### TASK INSTRUCTIONS
When you reach the line that contains "(** [orbitrelay-canvas] *)" in the data below, start reproducing lines exactly, and stop after the line that contains "DocumentComposition : Type;".

Stored items
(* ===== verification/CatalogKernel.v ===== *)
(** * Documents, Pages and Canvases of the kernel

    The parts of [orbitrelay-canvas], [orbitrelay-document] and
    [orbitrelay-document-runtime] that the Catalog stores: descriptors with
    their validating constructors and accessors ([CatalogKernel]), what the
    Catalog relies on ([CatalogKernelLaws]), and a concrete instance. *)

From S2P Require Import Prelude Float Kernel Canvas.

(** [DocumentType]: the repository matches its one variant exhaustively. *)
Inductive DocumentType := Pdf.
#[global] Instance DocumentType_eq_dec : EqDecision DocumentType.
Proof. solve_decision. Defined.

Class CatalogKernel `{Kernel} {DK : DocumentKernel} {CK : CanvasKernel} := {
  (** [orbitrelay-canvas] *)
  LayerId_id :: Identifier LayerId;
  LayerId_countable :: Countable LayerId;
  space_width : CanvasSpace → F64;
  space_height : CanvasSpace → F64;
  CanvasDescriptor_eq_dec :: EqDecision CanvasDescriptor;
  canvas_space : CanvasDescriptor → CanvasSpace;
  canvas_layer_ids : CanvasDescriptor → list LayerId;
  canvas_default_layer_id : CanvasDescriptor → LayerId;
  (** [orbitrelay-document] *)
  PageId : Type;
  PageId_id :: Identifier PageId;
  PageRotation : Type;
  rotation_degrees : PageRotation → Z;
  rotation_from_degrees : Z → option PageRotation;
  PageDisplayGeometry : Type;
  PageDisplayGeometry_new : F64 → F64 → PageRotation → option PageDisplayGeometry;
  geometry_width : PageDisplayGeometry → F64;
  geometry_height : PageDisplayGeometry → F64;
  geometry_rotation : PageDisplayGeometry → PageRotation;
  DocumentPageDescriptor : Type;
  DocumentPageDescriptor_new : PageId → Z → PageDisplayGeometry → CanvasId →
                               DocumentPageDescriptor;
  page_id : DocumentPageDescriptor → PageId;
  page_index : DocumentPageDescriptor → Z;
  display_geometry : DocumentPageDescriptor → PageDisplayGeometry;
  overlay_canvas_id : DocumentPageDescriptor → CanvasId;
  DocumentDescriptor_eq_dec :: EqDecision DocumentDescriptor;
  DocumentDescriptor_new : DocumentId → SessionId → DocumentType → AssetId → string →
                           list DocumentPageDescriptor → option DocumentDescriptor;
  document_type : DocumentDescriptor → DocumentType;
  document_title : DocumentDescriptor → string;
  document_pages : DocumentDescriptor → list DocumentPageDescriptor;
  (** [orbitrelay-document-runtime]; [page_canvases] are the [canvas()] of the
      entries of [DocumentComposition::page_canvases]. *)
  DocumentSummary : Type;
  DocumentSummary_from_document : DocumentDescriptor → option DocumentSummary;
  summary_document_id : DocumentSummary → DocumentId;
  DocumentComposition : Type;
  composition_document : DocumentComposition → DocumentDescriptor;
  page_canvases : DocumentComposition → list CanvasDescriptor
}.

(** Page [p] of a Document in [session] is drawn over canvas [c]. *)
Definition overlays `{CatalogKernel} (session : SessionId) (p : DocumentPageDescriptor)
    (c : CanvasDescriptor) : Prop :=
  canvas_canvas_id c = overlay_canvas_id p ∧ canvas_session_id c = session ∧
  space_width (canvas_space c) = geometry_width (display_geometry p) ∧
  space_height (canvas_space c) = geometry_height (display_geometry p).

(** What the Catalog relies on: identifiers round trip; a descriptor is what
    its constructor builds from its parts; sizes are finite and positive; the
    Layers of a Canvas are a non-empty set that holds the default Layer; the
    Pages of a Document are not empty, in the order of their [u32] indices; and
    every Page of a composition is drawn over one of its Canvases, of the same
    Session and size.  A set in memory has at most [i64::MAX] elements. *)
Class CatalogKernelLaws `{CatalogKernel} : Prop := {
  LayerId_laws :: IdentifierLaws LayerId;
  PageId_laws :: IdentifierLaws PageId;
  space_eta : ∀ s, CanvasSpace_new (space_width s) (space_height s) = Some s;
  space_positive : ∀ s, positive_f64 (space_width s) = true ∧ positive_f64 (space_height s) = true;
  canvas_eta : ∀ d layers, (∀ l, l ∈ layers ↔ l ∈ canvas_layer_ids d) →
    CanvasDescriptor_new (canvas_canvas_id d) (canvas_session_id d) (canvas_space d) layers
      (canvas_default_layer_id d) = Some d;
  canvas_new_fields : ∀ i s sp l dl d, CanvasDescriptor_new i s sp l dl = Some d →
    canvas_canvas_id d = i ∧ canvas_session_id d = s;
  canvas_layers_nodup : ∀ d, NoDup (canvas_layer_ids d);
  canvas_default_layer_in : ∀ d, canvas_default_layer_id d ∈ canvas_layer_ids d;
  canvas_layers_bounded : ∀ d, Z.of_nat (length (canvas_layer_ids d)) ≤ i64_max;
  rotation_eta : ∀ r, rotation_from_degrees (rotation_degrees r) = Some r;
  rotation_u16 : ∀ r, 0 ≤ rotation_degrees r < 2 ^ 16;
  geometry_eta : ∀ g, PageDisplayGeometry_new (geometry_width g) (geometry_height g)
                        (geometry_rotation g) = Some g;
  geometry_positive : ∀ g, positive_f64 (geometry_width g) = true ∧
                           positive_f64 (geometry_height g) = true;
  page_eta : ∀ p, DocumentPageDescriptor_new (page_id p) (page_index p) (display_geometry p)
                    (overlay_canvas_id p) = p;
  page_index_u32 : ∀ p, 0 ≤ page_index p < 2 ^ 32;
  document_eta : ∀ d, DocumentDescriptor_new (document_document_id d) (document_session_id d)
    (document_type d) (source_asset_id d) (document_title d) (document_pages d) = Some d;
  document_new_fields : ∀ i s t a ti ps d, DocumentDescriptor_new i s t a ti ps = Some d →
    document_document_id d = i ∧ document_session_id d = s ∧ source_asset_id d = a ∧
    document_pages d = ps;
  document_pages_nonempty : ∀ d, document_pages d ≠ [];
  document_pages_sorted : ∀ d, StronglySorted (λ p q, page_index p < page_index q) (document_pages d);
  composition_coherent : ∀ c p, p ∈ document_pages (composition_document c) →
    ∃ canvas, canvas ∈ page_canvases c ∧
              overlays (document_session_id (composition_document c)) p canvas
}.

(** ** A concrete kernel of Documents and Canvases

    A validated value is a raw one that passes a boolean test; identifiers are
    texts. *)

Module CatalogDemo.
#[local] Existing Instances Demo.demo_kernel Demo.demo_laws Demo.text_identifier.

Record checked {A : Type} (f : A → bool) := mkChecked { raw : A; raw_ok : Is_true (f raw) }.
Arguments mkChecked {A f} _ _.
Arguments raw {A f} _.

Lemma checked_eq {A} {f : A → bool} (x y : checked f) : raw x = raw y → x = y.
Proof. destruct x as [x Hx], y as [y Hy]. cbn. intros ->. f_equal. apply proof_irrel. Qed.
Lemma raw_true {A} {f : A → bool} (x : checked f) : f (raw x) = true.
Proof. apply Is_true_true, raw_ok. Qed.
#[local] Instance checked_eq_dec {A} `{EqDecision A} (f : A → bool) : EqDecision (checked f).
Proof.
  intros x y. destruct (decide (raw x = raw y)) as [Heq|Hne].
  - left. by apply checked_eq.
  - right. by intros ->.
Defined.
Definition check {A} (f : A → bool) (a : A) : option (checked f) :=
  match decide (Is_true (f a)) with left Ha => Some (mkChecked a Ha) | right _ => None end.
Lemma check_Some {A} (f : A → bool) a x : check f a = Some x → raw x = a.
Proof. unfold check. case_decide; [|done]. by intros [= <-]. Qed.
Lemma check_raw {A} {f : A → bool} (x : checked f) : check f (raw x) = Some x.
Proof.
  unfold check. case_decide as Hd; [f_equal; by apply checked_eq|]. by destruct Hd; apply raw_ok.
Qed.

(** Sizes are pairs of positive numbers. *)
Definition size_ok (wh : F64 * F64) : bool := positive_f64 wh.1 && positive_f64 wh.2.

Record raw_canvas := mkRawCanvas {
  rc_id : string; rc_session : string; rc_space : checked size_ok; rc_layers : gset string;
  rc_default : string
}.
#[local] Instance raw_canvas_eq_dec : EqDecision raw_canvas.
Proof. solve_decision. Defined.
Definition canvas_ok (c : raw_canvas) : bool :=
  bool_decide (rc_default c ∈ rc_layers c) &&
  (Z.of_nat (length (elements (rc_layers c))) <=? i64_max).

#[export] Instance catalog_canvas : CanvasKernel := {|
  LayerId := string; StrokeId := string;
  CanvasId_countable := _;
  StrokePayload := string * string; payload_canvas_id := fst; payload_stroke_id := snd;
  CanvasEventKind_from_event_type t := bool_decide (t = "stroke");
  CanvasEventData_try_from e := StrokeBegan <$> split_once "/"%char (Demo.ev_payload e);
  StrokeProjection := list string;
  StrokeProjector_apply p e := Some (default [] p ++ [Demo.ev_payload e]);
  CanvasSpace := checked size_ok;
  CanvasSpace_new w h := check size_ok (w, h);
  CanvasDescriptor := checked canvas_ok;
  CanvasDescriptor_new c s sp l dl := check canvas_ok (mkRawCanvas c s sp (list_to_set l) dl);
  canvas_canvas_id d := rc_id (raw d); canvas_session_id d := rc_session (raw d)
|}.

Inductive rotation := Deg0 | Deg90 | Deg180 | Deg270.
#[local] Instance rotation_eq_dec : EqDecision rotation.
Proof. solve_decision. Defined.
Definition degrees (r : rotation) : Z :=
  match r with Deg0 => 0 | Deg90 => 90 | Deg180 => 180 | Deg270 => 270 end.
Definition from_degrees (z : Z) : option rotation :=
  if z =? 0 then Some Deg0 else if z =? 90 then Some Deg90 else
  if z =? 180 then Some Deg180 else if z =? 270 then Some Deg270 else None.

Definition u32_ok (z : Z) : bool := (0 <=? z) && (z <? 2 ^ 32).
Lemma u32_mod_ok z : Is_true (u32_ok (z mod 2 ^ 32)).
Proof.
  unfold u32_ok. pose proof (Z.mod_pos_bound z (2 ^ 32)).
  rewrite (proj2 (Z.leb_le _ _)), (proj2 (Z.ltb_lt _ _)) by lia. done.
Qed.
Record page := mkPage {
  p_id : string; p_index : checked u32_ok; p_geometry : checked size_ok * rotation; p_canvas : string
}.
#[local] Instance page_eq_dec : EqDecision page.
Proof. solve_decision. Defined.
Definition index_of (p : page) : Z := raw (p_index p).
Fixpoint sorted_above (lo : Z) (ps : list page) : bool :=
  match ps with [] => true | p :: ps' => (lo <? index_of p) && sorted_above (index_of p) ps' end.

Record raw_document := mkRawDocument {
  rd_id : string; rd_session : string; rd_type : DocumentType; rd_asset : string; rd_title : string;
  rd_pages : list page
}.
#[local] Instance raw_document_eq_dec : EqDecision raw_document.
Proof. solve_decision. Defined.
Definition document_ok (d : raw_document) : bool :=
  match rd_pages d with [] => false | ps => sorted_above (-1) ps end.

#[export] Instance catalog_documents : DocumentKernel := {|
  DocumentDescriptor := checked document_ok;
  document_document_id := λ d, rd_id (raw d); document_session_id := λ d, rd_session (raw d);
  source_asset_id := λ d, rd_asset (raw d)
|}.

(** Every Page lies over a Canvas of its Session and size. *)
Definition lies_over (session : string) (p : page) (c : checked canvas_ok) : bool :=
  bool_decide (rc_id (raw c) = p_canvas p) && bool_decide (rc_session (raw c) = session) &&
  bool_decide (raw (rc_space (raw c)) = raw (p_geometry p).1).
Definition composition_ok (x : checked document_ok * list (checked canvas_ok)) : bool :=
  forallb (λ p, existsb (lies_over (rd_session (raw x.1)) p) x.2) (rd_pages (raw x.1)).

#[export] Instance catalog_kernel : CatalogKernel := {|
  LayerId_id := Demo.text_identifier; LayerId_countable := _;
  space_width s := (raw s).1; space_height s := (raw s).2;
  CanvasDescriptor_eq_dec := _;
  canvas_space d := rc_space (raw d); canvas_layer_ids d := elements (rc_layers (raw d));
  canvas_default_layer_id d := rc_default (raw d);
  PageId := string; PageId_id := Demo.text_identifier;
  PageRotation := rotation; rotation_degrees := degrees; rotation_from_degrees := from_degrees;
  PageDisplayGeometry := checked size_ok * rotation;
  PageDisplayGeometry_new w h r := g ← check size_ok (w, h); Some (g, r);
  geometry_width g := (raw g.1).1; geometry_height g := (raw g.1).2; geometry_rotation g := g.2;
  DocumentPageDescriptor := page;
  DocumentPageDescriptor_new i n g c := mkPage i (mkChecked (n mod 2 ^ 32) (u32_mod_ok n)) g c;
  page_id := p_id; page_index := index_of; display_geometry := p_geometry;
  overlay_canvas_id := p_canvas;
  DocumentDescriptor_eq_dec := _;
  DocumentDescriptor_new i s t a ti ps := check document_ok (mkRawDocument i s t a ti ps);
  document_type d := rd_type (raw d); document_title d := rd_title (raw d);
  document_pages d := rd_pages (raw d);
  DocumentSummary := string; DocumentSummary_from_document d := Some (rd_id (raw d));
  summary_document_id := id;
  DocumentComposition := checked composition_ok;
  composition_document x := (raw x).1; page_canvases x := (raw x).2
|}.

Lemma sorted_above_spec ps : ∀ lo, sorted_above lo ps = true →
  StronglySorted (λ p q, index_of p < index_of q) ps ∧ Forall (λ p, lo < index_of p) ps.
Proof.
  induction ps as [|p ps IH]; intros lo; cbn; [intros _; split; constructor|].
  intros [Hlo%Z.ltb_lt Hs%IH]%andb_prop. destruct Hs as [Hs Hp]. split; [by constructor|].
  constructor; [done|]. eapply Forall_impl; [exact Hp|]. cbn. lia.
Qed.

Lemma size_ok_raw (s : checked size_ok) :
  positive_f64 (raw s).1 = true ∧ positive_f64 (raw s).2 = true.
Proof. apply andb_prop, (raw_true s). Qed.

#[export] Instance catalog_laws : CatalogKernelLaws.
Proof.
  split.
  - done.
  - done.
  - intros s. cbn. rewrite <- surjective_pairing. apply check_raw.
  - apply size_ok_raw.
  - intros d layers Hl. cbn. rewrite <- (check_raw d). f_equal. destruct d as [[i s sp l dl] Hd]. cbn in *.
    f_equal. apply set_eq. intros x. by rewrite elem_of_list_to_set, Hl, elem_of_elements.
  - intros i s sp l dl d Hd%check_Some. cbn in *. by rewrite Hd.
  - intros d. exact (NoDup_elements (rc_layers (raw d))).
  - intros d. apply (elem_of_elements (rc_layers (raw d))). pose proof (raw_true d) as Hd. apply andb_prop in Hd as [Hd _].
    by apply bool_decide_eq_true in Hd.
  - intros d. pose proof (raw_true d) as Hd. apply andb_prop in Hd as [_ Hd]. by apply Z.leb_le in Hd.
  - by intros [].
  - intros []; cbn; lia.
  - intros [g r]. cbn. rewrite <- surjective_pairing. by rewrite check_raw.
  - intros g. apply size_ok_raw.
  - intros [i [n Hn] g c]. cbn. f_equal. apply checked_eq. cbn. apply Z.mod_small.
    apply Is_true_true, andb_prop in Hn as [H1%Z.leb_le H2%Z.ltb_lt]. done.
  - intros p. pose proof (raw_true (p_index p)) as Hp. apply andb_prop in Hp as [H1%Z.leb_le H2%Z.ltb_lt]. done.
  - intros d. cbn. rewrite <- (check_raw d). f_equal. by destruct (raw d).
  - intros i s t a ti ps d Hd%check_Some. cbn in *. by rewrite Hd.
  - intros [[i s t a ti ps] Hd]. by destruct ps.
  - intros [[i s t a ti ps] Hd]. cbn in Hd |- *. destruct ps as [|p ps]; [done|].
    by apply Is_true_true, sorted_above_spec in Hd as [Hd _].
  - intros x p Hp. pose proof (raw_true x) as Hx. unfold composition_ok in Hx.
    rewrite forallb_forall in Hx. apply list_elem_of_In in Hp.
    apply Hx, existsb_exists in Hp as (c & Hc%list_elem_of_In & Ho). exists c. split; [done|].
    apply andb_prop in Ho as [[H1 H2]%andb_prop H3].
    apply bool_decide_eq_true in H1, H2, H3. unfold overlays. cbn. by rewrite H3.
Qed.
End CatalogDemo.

### EXERCISE ANSWER
  (** [orbitrelay-canvas] *)
  LayerId_id :: Identifier LayerId;
  LayerId_countable :: Countable LayerId;
  space_width : CanvasSpace → F64;
  space_height : CanvasSpace → F64;
  CanvasDescriptor_eq_dec :: EqDecision CanvasDescriptor;
  canvas_space : CanvasDescriptor → CanvasSpace;
  canvas_layer_ids : CanvasDescriptor → list LayerId;
  canvas_default_layer_id : CanvasDescriptor → LayerId;
  (** [orbitrelay-document] *)
  PageId : Type;
  PageId_id :: Identifier PageId;
  PageRotation : Type;
  rotation_degrees : PageRotation → Z;
  rotation_from_degrees : Z → option PageRotation;
  PageDisplayGeometry : Type;
  PageDisplayGeometry_new : F64 → F64 → PageRotation → option PageDisplayGeometry;
  geometry_width : PageDisplayGeometry → F64;
  geometry_height : PageDisplayGeometry → F64;
  geometry_rotation : PageDisplayGeometry → PageRotation;
  DocumentPageDescriptor : Type;
  DocumentPageDescriptor_new : PageId → Z → PageDisplayGeometry → CanvasId →
                               DocumentPageDescriptor;
  page_id : DocumentPageDescriptor → PageId;
  page_index : DocumentPageDescriptor → Z;
  display_geometry : DocumentPageDescriptor → PageDisplayGeometry;
  overlay_canvas_id : DocumentPageDescriptor → CanvasId;
  DocumentDescriptor_eq_dec :: EqDecision DocumentDescriptor;
  DocumentDescriptor_new : DocumentId → SessionId → DocumentType → AssetId → string →
                           list DocumentPageDescriptor → option DocumentDescriptor;
  document_type : DocumentDescriptor → DocumentType;
  document_title : DocumentDescriptor → string;
  document_pages : DocumentDescriptor → list DocumentPageDescriptor;
  (** [orbitrelay-document-runtime]; [page_canvases] are the [canvas()] of the
      entries of [DocumentComposition::page_canvases]. *)
  DocumentSummary : Type;
  DocumentSummary_from_document : DocumentDescriptor → option DocumentSummary;
  summary_document_id : DocumentSummary → DocumentId;
  DocumentComposition : Type;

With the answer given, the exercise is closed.